[Stored dataset items]

----

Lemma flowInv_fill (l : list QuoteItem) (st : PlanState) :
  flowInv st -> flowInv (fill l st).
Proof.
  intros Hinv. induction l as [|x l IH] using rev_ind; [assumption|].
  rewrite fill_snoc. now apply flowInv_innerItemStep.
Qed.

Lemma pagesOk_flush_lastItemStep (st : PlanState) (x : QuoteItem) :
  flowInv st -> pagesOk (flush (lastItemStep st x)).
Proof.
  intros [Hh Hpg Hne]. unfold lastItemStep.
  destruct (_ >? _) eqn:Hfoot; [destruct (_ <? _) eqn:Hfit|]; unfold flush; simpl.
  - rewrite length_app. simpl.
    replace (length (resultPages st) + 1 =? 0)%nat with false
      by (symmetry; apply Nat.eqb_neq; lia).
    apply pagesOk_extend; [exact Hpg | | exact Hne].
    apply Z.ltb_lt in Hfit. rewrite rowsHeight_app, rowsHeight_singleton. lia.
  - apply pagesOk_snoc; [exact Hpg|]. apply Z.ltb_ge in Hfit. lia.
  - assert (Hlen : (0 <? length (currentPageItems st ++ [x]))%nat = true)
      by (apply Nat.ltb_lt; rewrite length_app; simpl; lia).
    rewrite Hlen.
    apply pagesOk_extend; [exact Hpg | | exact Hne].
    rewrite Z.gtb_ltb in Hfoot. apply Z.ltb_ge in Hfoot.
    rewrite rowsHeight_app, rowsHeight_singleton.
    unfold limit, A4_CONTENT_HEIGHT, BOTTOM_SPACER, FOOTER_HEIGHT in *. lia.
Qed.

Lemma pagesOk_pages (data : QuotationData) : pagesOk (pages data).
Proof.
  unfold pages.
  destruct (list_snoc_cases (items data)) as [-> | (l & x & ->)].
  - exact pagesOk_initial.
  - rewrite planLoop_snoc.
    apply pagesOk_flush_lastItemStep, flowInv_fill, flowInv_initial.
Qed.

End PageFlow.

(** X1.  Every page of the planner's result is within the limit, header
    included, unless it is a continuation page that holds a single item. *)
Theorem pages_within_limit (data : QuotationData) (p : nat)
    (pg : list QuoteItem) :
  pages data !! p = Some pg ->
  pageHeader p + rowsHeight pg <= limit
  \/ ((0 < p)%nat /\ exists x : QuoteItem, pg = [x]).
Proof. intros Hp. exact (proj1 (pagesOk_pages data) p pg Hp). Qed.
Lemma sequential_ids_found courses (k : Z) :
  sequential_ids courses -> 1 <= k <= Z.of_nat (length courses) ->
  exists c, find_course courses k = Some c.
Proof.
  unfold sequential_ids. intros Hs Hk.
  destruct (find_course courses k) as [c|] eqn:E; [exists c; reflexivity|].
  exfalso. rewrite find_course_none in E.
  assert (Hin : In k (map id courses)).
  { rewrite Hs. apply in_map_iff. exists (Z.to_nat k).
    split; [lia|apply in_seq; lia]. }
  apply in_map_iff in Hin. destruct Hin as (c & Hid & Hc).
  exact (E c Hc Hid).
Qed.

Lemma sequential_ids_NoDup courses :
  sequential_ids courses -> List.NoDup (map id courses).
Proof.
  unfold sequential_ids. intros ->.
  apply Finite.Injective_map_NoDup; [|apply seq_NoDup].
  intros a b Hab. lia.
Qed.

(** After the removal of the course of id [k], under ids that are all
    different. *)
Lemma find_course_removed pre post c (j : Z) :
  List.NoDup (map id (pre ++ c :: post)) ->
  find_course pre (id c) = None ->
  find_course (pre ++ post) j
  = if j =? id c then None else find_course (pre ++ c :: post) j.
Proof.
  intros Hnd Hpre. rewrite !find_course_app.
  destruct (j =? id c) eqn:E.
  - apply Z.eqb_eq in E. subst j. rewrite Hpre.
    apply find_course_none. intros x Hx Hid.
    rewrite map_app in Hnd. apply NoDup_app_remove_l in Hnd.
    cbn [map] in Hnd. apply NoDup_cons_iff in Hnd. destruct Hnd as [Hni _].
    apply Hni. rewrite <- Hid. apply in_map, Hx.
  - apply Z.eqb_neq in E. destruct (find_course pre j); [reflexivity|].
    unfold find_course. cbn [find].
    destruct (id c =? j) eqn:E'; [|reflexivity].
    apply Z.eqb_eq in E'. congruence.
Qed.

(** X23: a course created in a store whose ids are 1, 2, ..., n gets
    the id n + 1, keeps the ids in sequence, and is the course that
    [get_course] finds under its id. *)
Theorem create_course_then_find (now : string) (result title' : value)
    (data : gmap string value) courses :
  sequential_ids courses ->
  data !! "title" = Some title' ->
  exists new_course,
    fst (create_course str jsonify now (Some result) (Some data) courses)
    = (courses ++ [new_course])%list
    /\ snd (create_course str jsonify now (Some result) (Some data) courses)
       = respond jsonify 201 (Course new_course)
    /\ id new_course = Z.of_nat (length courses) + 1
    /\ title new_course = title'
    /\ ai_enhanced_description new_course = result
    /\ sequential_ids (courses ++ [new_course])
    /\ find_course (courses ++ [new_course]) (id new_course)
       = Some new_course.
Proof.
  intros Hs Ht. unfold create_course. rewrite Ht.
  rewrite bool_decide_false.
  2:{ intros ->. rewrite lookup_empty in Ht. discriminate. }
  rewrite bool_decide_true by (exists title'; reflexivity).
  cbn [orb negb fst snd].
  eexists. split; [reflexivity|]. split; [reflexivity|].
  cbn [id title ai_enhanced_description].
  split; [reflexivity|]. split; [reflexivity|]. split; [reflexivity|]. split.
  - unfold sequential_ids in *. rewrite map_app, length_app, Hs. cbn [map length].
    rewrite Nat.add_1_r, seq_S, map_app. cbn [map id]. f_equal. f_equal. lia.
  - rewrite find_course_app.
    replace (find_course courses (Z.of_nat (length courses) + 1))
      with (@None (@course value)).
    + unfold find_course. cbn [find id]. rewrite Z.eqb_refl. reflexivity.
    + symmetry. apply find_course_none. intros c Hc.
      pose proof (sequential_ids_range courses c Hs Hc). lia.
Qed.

----

### Requirement
Copy exactly the lines that run from the first line of the data to the line containing "apply Z.ltb_lt in", please, with both ends included and nothing else.

### Finished task
Lemma flowInv_fill (l : list QuoteItem) (st : PlanState) :
  flowInv st -> flowInv (fill l st).
Proof.
  intros Hinv. induction l as [|x l IH] using rev_ind; [assumption|].
  rewrite fill_snoc. now apply flowInv_innerItemStep.
Qed.

Lemma pagesOk_flush_lastItemStep (st : PlanState) (x : QuoteItem) :
  flowInv st -> pagesOk (flush (lastItemStep st x)).
Proof.
  intros [Hh Hpg Hne]. unfold lastItemStep.
  destruct (_ >? _) eqn:Hfoot; [destruct (_ <? _) eqn:Hfit|]; unfold flush; simpl.
  - rewrite length_app. simpl.
    replace (length (resultPages st) + 1 =? 0)%nat with false
      by (symmetry; apply Nat.eqb_neq; lia).
    apply pagesOk_extend; [exact Hpg | | exact Hne].
    apply Z.ltb_lt in Hfit. rewrite rowsHeight_app, rowsHeight_singleton. lia.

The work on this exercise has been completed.